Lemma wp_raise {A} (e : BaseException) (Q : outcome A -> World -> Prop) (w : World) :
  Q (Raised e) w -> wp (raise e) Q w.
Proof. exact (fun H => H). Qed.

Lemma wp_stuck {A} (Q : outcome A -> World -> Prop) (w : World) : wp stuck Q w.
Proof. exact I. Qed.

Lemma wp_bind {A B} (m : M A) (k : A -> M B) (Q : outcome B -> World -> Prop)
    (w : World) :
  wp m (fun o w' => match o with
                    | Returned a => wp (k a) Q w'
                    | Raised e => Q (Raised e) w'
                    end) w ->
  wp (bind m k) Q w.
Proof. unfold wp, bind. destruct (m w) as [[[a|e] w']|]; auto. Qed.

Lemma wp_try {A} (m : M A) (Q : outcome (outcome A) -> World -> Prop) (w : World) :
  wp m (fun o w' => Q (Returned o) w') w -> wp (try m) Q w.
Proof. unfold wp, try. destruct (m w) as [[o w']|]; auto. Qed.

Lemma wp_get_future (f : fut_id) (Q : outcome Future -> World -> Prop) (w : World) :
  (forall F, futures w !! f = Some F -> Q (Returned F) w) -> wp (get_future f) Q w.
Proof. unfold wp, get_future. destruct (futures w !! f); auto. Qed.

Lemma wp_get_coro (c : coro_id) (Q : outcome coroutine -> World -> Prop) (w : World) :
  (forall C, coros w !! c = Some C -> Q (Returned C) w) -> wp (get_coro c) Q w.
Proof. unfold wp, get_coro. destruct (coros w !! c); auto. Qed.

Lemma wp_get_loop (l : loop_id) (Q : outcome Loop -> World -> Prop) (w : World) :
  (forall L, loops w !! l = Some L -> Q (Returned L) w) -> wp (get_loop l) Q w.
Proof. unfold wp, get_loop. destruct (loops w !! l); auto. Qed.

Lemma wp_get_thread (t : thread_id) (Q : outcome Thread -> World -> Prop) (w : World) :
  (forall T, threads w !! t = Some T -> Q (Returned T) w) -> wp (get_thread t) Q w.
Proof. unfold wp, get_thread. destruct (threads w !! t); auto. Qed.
==
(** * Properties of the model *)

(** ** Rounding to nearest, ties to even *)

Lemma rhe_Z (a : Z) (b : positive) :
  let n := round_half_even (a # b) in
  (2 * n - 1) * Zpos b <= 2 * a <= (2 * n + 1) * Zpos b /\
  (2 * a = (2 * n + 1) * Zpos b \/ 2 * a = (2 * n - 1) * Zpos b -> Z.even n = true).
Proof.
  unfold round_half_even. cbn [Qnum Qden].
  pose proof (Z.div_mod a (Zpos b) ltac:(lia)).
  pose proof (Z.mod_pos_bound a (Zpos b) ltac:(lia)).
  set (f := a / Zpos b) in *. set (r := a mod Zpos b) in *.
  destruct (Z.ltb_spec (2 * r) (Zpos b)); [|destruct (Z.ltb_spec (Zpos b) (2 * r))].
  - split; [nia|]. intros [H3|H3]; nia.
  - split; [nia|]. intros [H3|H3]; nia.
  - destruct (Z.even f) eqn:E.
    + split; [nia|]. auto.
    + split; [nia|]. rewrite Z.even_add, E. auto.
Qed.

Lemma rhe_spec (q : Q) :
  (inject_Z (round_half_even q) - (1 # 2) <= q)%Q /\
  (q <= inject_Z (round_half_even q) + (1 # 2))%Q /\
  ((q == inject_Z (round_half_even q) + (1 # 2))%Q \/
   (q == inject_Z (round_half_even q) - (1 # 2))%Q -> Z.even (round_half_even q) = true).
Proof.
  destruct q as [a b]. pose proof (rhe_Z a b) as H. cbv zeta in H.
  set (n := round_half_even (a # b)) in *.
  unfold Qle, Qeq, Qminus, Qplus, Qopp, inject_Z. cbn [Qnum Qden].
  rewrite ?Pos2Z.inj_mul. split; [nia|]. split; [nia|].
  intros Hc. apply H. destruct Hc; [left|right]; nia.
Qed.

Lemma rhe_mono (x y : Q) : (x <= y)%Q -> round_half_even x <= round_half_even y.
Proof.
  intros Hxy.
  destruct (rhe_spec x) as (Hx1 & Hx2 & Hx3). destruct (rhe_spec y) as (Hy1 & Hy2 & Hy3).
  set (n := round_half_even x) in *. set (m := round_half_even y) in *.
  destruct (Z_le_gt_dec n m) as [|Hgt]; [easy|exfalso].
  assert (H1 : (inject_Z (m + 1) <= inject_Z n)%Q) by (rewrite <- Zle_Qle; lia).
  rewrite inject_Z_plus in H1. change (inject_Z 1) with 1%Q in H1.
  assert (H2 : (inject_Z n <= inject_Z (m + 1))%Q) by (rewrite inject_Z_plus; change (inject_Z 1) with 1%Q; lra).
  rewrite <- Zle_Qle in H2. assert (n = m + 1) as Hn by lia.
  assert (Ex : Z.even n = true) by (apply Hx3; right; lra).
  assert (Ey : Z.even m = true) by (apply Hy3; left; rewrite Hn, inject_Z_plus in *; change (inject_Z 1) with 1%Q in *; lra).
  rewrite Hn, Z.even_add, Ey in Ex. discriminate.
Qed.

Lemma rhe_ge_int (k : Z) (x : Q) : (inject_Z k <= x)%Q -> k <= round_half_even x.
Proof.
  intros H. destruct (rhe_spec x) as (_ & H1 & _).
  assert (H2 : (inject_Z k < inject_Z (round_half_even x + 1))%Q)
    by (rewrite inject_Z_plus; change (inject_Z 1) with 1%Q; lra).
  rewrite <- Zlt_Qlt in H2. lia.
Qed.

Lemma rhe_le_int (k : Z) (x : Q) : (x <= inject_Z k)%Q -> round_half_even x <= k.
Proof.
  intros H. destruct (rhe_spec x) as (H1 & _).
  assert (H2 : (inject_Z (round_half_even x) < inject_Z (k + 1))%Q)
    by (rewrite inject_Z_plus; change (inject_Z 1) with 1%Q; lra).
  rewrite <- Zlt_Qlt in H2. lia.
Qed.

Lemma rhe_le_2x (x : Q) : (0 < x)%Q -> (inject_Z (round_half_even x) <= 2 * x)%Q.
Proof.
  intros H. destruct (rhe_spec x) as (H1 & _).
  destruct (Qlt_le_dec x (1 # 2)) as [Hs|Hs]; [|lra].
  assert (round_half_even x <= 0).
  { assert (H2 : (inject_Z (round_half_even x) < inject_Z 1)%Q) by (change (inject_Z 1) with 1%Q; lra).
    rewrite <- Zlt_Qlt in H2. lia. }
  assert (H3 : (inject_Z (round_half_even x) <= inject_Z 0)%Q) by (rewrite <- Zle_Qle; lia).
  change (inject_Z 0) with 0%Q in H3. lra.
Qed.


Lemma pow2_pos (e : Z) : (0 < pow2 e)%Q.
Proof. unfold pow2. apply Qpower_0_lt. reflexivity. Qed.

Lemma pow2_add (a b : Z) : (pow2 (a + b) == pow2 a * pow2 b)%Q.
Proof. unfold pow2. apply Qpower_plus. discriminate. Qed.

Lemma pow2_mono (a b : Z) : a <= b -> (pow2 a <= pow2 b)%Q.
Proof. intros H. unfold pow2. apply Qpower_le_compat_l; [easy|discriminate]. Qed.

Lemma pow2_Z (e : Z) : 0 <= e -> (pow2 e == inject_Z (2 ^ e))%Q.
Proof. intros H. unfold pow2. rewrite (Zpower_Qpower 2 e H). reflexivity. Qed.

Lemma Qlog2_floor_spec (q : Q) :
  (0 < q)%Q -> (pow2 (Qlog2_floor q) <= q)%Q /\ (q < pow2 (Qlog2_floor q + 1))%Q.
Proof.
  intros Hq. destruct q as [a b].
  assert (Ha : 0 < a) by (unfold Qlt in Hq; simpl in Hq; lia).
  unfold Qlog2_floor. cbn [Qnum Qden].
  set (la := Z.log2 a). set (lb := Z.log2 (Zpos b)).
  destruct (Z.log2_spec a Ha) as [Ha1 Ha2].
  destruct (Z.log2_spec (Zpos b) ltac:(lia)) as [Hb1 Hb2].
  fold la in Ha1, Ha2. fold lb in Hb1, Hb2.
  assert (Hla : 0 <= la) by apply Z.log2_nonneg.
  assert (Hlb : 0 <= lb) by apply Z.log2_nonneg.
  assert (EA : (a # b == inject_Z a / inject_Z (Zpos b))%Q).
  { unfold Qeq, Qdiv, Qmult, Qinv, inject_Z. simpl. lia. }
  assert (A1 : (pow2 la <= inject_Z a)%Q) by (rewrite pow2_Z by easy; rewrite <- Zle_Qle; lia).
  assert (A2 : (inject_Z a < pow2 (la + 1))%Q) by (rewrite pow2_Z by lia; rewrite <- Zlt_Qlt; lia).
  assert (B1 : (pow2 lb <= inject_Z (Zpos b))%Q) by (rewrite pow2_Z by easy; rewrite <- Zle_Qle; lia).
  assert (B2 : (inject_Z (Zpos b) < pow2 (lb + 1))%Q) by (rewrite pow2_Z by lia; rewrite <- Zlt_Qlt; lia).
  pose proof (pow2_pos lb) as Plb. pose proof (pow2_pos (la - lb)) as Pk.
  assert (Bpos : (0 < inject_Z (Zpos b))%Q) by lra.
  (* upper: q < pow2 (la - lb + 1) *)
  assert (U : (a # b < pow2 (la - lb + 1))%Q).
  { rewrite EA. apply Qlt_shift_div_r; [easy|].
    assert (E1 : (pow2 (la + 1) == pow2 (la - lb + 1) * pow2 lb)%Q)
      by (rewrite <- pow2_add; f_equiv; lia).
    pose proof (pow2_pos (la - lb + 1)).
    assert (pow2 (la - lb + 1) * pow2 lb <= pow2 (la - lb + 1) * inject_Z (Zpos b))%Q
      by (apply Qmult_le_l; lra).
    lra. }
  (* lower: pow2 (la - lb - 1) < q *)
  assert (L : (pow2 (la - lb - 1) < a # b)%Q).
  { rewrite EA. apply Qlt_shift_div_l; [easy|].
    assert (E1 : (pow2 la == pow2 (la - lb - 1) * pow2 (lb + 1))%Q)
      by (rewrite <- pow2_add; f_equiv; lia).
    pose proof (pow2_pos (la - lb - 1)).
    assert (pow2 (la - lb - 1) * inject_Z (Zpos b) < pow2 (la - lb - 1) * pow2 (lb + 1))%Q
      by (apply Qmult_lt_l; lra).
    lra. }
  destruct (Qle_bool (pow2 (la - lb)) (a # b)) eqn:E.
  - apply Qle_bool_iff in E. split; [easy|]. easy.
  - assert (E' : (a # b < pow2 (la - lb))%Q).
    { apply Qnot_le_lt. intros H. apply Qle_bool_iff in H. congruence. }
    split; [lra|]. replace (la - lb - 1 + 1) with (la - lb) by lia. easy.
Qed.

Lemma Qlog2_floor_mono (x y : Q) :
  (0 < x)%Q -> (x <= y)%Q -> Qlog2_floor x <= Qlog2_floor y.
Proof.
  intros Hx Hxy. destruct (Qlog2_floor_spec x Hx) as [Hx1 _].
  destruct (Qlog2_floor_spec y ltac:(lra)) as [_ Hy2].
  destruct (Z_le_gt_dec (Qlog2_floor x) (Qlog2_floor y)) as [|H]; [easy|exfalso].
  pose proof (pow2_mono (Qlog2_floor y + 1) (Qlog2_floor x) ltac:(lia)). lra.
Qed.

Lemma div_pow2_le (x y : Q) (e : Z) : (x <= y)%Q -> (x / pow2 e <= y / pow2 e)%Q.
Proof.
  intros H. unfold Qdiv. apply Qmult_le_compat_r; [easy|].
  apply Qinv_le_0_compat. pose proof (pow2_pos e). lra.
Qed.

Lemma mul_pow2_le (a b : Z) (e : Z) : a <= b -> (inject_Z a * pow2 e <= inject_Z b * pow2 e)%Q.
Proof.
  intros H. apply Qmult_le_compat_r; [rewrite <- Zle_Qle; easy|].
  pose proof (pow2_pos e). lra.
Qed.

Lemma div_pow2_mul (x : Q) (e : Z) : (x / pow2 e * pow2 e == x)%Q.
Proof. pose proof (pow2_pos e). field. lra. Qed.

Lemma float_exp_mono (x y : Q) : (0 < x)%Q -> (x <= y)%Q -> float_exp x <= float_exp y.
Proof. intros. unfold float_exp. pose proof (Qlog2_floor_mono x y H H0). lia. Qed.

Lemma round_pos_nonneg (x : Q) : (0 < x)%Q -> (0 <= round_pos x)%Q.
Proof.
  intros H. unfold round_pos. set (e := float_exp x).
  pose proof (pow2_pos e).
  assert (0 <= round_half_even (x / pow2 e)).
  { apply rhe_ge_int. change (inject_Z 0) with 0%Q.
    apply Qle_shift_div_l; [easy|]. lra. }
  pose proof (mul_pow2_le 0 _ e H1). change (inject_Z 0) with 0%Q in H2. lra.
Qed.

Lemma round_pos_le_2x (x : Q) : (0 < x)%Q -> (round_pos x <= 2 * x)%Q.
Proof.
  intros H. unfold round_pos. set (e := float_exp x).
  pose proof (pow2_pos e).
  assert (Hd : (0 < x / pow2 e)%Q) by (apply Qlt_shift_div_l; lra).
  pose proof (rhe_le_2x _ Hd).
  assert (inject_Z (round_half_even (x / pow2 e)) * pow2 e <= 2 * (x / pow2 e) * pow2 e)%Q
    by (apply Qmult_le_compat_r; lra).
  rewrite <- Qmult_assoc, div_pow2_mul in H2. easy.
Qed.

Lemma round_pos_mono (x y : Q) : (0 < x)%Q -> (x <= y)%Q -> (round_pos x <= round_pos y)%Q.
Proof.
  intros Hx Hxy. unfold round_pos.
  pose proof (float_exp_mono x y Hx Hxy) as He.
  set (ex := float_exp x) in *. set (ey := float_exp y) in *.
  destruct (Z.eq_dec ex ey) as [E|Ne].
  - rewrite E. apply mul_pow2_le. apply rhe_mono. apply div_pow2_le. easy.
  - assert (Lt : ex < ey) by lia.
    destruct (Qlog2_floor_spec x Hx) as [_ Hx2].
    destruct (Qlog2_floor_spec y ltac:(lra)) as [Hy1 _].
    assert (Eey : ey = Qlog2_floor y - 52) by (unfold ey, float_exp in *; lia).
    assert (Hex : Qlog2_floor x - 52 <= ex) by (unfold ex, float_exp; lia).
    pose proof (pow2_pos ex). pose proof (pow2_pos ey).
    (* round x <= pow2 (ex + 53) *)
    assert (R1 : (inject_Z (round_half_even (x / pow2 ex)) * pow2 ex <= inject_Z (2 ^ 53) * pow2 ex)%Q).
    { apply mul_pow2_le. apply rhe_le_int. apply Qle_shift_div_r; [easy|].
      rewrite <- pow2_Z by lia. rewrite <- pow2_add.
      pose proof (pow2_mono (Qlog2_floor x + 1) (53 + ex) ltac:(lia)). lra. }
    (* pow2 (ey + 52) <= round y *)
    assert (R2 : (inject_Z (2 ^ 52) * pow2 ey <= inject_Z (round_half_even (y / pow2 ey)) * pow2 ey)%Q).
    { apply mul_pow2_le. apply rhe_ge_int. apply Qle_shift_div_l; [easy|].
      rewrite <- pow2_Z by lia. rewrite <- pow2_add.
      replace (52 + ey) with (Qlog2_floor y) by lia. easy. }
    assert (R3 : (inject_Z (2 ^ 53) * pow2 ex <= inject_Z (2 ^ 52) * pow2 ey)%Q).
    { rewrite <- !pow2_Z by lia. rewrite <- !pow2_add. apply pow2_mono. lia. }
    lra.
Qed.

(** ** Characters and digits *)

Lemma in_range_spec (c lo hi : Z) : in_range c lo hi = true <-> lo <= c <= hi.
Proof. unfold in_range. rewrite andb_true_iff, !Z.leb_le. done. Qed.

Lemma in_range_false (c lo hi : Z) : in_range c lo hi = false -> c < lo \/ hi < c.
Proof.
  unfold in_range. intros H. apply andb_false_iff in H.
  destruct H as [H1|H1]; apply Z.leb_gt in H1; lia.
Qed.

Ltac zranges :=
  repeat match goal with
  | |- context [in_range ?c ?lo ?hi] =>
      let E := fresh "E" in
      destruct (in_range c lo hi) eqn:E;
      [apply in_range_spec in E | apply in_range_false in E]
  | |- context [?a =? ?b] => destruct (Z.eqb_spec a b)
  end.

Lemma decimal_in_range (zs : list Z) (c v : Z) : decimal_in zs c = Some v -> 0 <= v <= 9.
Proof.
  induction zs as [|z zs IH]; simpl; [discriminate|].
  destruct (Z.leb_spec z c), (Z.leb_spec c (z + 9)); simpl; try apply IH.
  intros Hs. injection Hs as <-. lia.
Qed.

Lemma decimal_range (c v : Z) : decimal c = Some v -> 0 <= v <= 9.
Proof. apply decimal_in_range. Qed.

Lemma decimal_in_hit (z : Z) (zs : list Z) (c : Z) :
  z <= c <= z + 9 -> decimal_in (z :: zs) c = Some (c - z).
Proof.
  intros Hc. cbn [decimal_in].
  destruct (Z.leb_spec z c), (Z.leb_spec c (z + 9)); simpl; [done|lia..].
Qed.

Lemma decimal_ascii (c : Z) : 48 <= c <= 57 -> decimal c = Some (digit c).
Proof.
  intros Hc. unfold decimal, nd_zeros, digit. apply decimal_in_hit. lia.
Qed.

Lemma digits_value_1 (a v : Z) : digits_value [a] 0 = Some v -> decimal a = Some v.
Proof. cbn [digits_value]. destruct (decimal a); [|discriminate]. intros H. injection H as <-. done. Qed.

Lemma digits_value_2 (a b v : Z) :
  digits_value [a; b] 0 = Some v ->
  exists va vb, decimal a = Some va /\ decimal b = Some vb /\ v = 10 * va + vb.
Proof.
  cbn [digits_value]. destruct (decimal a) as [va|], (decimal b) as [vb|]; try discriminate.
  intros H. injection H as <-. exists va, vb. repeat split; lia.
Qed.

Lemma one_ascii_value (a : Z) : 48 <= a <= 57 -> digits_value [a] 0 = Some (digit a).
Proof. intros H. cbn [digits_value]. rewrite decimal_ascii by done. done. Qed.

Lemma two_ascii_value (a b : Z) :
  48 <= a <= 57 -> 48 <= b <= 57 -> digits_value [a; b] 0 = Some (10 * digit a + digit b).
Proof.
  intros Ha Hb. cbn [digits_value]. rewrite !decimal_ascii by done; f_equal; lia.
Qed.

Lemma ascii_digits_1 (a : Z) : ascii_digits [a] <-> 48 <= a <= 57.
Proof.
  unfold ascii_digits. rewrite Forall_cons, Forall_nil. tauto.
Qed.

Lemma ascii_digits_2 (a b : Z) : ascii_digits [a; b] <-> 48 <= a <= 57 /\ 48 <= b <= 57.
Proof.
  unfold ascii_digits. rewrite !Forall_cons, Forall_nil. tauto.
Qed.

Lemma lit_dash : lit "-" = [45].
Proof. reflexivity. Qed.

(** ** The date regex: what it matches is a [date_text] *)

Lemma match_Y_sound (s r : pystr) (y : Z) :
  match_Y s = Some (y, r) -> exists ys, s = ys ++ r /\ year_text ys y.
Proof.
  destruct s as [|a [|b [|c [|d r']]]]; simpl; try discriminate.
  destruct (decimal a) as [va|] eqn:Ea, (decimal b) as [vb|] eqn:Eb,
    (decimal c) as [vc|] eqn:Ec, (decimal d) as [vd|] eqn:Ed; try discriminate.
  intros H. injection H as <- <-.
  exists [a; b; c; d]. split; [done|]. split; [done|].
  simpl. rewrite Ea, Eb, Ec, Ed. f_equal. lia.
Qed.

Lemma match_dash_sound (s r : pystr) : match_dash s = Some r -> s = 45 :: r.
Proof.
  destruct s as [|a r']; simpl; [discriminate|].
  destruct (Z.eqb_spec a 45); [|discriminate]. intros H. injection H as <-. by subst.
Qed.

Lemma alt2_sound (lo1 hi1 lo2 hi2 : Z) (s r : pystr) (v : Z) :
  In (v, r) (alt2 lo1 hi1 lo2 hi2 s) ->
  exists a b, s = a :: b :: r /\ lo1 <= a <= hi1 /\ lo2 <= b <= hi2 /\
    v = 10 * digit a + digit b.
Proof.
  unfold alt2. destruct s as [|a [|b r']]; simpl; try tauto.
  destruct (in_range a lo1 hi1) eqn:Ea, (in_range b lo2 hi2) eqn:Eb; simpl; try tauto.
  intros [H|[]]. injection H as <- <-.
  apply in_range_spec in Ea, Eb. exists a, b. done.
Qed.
---
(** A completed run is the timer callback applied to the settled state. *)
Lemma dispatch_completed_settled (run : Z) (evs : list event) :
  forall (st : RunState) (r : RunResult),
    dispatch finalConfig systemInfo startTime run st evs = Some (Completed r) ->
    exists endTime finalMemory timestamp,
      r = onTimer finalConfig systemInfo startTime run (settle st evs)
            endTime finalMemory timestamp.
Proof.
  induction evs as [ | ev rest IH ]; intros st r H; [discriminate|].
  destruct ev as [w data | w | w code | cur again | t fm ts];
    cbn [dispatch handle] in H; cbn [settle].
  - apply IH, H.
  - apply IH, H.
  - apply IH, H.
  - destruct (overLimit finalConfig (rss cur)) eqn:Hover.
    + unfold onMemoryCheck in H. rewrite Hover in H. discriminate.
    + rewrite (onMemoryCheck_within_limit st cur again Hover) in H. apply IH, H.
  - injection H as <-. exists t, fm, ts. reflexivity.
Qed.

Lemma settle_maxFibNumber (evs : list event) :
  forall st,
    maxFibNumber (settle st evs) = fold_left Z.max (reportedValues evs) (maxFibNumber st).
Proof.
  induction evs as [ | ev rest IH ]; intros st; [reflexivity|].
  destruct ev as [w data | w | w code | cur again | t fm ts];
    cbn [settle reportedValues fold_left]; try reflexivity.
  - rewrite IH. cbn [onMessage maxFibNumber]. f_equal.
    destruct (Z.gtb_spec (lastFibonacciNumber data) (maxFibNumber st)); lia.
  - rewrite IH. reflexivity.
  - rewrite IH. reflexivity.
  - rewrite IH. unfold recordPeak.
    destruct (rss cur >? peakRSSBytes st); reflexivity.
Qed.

» The problem: Please give an exact copy of the lines above, beginning with the line containing "fold la in Ha1, Ha2. fold lb in Hb1, Hb2." and running through the line containing "assert (A1 : (pow2", and of no other lines.

» Answer section:
  fold la in Ha1, Ha2. fold lb in Hb1, Hb2.
  assert (Hla : 0 <= la) by apply Z.log2_nonneg.
  assert (Hlb : 0 <= lb) by apply Z.log2_nonneg.
  assert (EA : (a # b == inject_Z a / inject_Z (Zpos b))%Q).
  { unfold Qeq, Qdiv, Qmult, Qinv, inject_Z. simpl. lia. }
  assert (A1 : (pow2 la <= inject_Z a)%Q) by (rewrite pow2_Z by easy; rewrite <- Zle_Qle; lia).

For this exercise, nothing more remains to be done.